All these actors recognizing patterns and creating new actors that
embody them – this creates a huge combinatorial explosion of actors. Given the finite resources that any real
system has at its disposal, forgetting is crucial to the mind – not every
actor that’s created can be retained forever. Forgetting means that, for example, a mind can retain the
datum that birds fly, without retaining much of the specific evidence that
led it to this conclusion. The generalization "birds fly" is a
pattern A in a large collection of observations B is retained, but the
observations B are not. Obviously,
a mind's intelligence will be enhanced if it forgets strategically, i.e.,
forgets those items which are the least intense patterns.

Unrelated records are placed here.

(** * librestd: request routing and connection dispatch (src/http_server.cpp)

    A shallow embedding of [http_route] (pattern compilation and matching),
    [http_consumer::route] and [http_consumer::consume].  Of [<regex>]
    (ECMAScript grammar, [icase]) a fragment is embedded with it, which
    holds the token parser of the router and the usual route patterns;
    what the library does with any other pattern is a parameter, as are
    the handlers, the request parser and the connections. *)

From Stdlib Require Import Ascii String ZArith Lia Bool.
From stdpp Require Import base option list strings gmap.

Local Open Scope Z_scope.
Local Open Scope nat_scope.

(** ** Characters *)

Module chars.

Definition code (c : ascii) : nat := nat_of_ascii c.

Definition in_range (lo hi c : ascii) : bool :=
  (code lo <=? code c) && (code c <=? code hi).

Definition is_upper (c : ascii) : bool := in_range "A" "Z" c.
Definition is_lower (c : ascii) : bool := in_range "a" "z" c.
Definition is_digit (c : ascii) : bool := in_range "0" "9" c.
Definition is_alpha (c : ascii) : bool := is_upper c || is_lower c.
Definition is_alnum (c : ascii) : bool := is_alpha c || is_digit c.

(** [std::tolower] and [std::toupper] in the "C" locale. *)
Definition tolower (c : ascii) : ascii :=
  if is_upper c then ascii_of_nat (code c + 32) else c.
Definition toupper (c : ascii) : ascii :=
  if is_lower c then ascii_of_nat (code c - 32) else c.

Definition eqb (c d : ascii) : bool := Ascii.eqb c d.

Definition is_space (c : ascii) : bool :=
  match code c with
  | 9 | 10 | 11 | 12 | 13 | 32 => true
  | _ => false
  end.

Definition is_word (c : ascii) : bool := is_alnum c || eqb c "_".

Definition is_line_terminator (c : ascii) : bool :=
  match code c with
  | 10 | 13 => true
  | _ => false
  end.

End chars.

(** ** Strings as [std::string] *)

Module str.

Fixpoint take (n : nat) (s : string) : string :=
  match n, s with
  | S n', String c s' => String c (take n' s')
  | _, _ => EmptyString
  end.

Fixpoint drop (n : nat) (s : string) : string :=
  match n, s with
  | S n', String _ s' => drop n' s'
  | _, _ => s
  end.

(** [std::string::compare(0, from.size(), from) == 0] at the current
    position. *)
Fixpoint starts_with (p s : string) : bool :=
  match p, s with
  | EmptyString, _ => true
  | String a p', String b s' => Ascii.eqb a b && starts_with p' s'
  | String _ _, EmptyString => false
  end.

(** The bytes before the first zero byte, if there is one. *)
Fixpoint until_nul (s : string) : option string :=
  match s with
  | EmptyString => None
  | String c s' =>
      if Ascii.eqb c "000" then Some EmptyString
      else option_map (String c) (until_nul s')
  end.

End str.

(** A predicate on every character of a text. *)
Fixpoint all_chars (p : ascii → bool) (s : string) : bool :=
  match s with
  | EmptyString => true
  | String c s' => p c && all_chars p s'
  end.

(** ** [<regex>]: the part of the library the router is followed through

    Grammar (ECMAScript): alternation, concatenation, the quantifiers [*],
    [+], [?] and [{n}], [{n,}], [{n,m}], greedy or (followed by [?]) lazy,
    capturing and [(?:...)] groups, [.], bracket expressions with ranges
    and negation, the class escapes [\d \w \s] and their complements, the
    control escapes [\t \n \r \f \v], identity escapes of punctuation, and
    the anchors [^] and [$].  [compile] answers
    for the patterns of this fragment; for any other text it returns [None]
    and the library's own answer is taken as a parameter ([construct]):
    [std::regex] may throw [std::regex_error] for it or build a matcher
    that the model does not look into. *)

Module std_regex.

Inductive cls := Digit | Word | Space.

Inductive class_item :=
| CChar (c : ascii)
| CRange (lo hi : ascii)
| CCls (k : cls) (negated : bool).

(** What a matcher built outside the fragment answers for one attempt:
    given the offset of the attempt and the text from there on, the number
    of characters the match takes and the groups 1, 2, ... *)
Definition foreign : Type := nat → string → option (nat * list (option string)).

Inductive regex :=
| REmpty
| RChar (c : ascii)
| RAny
| RClass (negated : bool) (items : list class_item)
| RBol
| REol
| RSeq (r1 r2 : regex)
| RAlt (r1 r2 : regex)
| RStar (r : regex)
| RLazyStar (r : regex)
| RGroup (i : nat) (r : regex)
| RForeign (f : foreign).

(** *** Lexer *)

(** The characters the grammar gives a meaning of their own. *)
Inductive kind :=
| KBackslash | KLBracket | KRBracket | KLParen | KRParen | KLBrace | KRBrace
| KBar | KStar | KPlus | KQuest | KCaret | KDollar | KDot | KDash | KColon
| KEquals | KComma | KDigit | KOther.

Definition kind_of (c : ascii) : kind :=
  match c with
  | "\" => KBackslash
  | "[" => KLBracket
  | "]" => KRBracket
  | "(" => KLParen
  | ")" => KRParen
  | "{" => KLBrace
  | "}" => KRBrace
  | "|" => KBar
  | "*" => KStar
  | "+" => KPlus
  | "?" => KQuest
  | "^" => KCaret
  | "$" => KDollar
  | "." => KDot
  | "-" => KDash
  | ":" => KColon
  | "=" => KEquals
  | "," => KComma
  | "0" | "1" | "2" | "3" | "4" | "5" | "6" | "7" | "8" | "9" => KDigit
  | _ => KOther
  end%char.

Inductive token :=
| TAtom (r : regex)        (* an ordinary character, [.], a class *)
| TAssert (r : regex)      (* [^] or [$] *)
| TOpen (capturing : bool)
| TClose
| TBar
| TStar (lazy : bool)
| TPlus (lazy : bool)
| TQuest (lazy : bool)
| TRepeat (lo : nat) (hi : option nat) (lazy : bool).  (* no [hi]: no bound *)

Inductive lexmode :=
| LNormal
| LClass (negated : bool) (items : list class_item)
| LMin (n : option nat)               (* after a brace: the count, so far *)
| LMax (lo : nat) (n : option nat).   (* after the comma: the bound, so far *)

Definition cls_escape (c : ascii) : option class_item :=
  match c with
  | "d" => Some (CCls Digit false)
  | "D" => Some (CCls Digit true)
  | "w" => Some (CCls Word false)
  | "W" => Some (CCls Word true)
  | "s" => Some (CCls Space false)
  | "S" => Some (CCls Space true)
  | _ => None
  end%char.

Definition ctl_escape (c : ascii) : option ascii :=
  match c with
  | "t" => Some "009"
  | "n" => Some "010"
  | "v" => Some "011"
  | "f" => Some "012"
  | "r" => Some "013"
  | _ => None
  end%char.

(** The character after a backslash, as one bracket item. *)
Definition escape_item (c : ascii) : option class_item :=
  match cls_escape c with
  | Some it => Some it
  | None =>
      match ctl_escape c with
      | Some d => Some (CChar d)
      | None => if chars.is_alnum c then None else Some (CChar c)
      end
  end.

Definition escape_atom (c : ascii) : option regex :=
  match escape_item c with
  | Some (CChar d) => Some (RChar d)
  | Some it => Some (RClass false [it])
  | None => None
  end.

(** Inside a bracket expression: a [-] that is not the last character
    comes next, so what stands before it opens a range. *)
Definition opens_range (s : string) : bool :=
  match s with
  | String d (String e _) =>
      match kind_of d, kind_of e with
      | KDash, KRBracket => false
      | KDash, _ => true
      | _, _ => false
      end
  | _ => false
  end.

(** One more digit of a count; counts above 99 are left to the library. *)
Definition more_digits (n : option nat) (c : ascii) : option nat :=
  let m := 10 * default 0 n + (chars.code c - 48) in
  if m <=? 99 then Some m else None.

(** [None]: the text is not in the fragment.  A quantifier put on a
    quantifier, the lookahead groups, escapes of letters and digits other
    than the ones above, bracket expressions with a [[] inside and ranges
    that start or end with an escape are left to the library. *)
Fixpoint lex (mode : lexmode) (s : string) {struct s} : option (list token) :=
  match mode, s with
  | LNormal, EmptyString => Some []
  | LNormal, String c s' =>
      match kind_of c with
      | KBackslash =>
          match s' with
          | String d s'' =>
              a ← escape_atom d; ts ← lex LNormal s''; Some (TAtom a :: ts)
          | EmptyString => None
          end
      | KLBracket =>
          match s' with
          | String d s'' =>
              match kind_of d with
              | KCaret => lex (LClass true []) s''
              | _ => lex (LClass false []) s'
              end
          | EmptyString => None
          end
      | KLParen =>
          match s' with
          | String d s'' =>
              match kind_of d with
              | KQuest =>
                  match s'' with
                  | String e s''' =>
                      match kind_of e with
                      | KColon =>
                          ts ← lex LNormal s'''; Some (TOpen false :: ts)
                      | _ => None
                      end
                  | EmptyString => None
                  end
              | _ => ts ← lex LNormal s'; Some (TOpen true :: ts)
              end
          | EmptyString => Some [TOpen true]
          end
      | KRParen => ts ← lex LNormal s'; Some (TClose :: ts)
      | KBar => ts ← lex LNormal s'; Some (TBar :: ts)
      | KStar =>
          match s' with
          | String q s'' =>
              match kind_of q with
              | KQuest => ts ← lex LNormal s''; Some (TStar true :: ts)
              | _ => ts ← lex LNormal s'; Some (TStar false :: ts)
              end
          | EmptyString => Some [TStar false]
          end
      | KPlus =>
          match s' with
          | String q s'' =>
              match kind_of q with
              | KQuest => ts ← lex LNormal s''; Some (TPlus true :: ts)
              | _ => ts ← lex LNormal s'; Some (TPlus false :: ts)
              end
          | EmptyString => Some [TPlus false]
          end
      | KQuest =>
          match s' with
          | String q s'' =>
              match kind_of q with
              | KQuest => ts ← lex LNormal s''; Some (TQuest true :: ts)
              | _ => ts ← lex LNormal s'; Some (TQuest false :: ts)
              end
          | EmptyString => Some [TQuest false]
          end
      | KCaret => ts ← lex LNormal s'; Some (TAssert RBol :: ts)
      | KDollar => ts ← lex LNormal s'; Some (TAssert REol :: ts)
      | KDot => ts ← lex LNormal s'; Some (TAtom RAny :: ts)
      | KLBrace => lex (LMin None) s'
      | KRBrace | KRBracket | KDash | KColon | KEquals | KComma | KDigit
      | KOther =>
          ts ← lex LNormal s'; Some (TAtom (RChar c) :: ts)
      end
  | LClass _ _, EmptyString => None
  | LClass neg items, String c s' =>
      match kind_of c with
      | KRBracket =>
          ts ← lex LNormal s'; Some (TAtom (RClass neg (rev items)) :: ts)
      | KBackslash =>
          match s' with
          | String d s'' =>
              it ← escape_item d;
              if opens_range s'' then None
              else lex (LClass neg (it :: items)) s''
          | EmptyString => None
          end
      | KLBracket => None
      | _ =>
          match s' with
          | String d (String e s''') =>
              match kind_of d, kind_of e with
              | KDash, KRBracket =>
                  ts ← lex LNormal s''';
                  Some (TAtom (RClass neg (rev (CChar "-" :: CChar c :: items)))
                        :: ts)
              | KDash, (KBackslash | KLBracket) => None
              | KDash, _ =>
                  if chars.code c <=? chars.code e
                  then lex (LClass neg (CRange c e :: items)) s'''
                  else None
              | _, _ => lex (LClass neg (CChar c :: items)) s'
              end
          | _ => lex (LClass neg (CChar c :: items)) s'
          end
      end
  | LMin _, EmptyString => None
  | LMin n, String c s' =>
      match kind_of c, n with
      | KDigit, _ => m ← more_digits n c; lex (LMin (Some m)) s'
      | KComma, Some lo => lex (LMax lo None) s'
      | KRBrace, Some lo =>
          match s' with
          | String q s'' =>
              match kind_of q with
              | KQuest =>
                  ts ← lex LNormal s''; Some (TRepeat lo (Some lo) true :: ts)
              | _ =>
                  ts ← lex LNormal s'; Some (TRepeat lo (Some lo) false :: ts)
              end
          | EmptyString => Some [TRepeat lo (Some lo) false]
          end
      | _, _ => None
      end
  | LMax _ _, EmptyString => None
  | LMax lo n, String c s' =>
      match kind_of c with
      | KDigit => m ← more_digits n c; lex (LMax lo (Some m)) s'
      | KRBrace =>
          if default lo n <? lo then None
          else
            match s' with
            | String q s'' =>
                match kind_of q with
                | KQuest => ts ← lex LNormal s''; Some (TRepeat lo n true :: ts)
                | _ => ts ← lex LNormal s'; Some (TRepeat lo n false :: ts)
                end
            | EmptyString => Some [TRepeat lo n false]
            end
      | _ => None
      end
  end.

And this ties in with the notion of mind
as an evolutionary system. A system
which is creating new actors, and then forgetting actors based on relative
uselessness, is evolving by natural selection. This evolution is the creative
force opposing the conservative force of self-production, actor
intercreation. Forgetting
ties in with the notion of grounding.
A pattern X is "grounded" to the extent that the mind
contains entities in which X is in fact a pattern. For instance, the pattern "birds fly" is grounded to
the extent that the mind contains specific memories of birds flying. Few
concepts are completely grounded in the mind, because of the need for drastic
forgetting of particular experiences.
This leads us to the need for "reasoning," which is, among
other things, a system of transformations specialized for producing
incompletely grounded patterns from incompletely grounded patterns.[6] Consider,
for example, the reasoning "Birds fly, flying objects can fall, so birds
can fall." Given extremely complete groundings for the observations
"birds fly" and "flying objects can fall", the reasoning
would be unnecessary – because the mind would contain specific instances of birds
falling, and could therefore get to the conclusion "birds can fall"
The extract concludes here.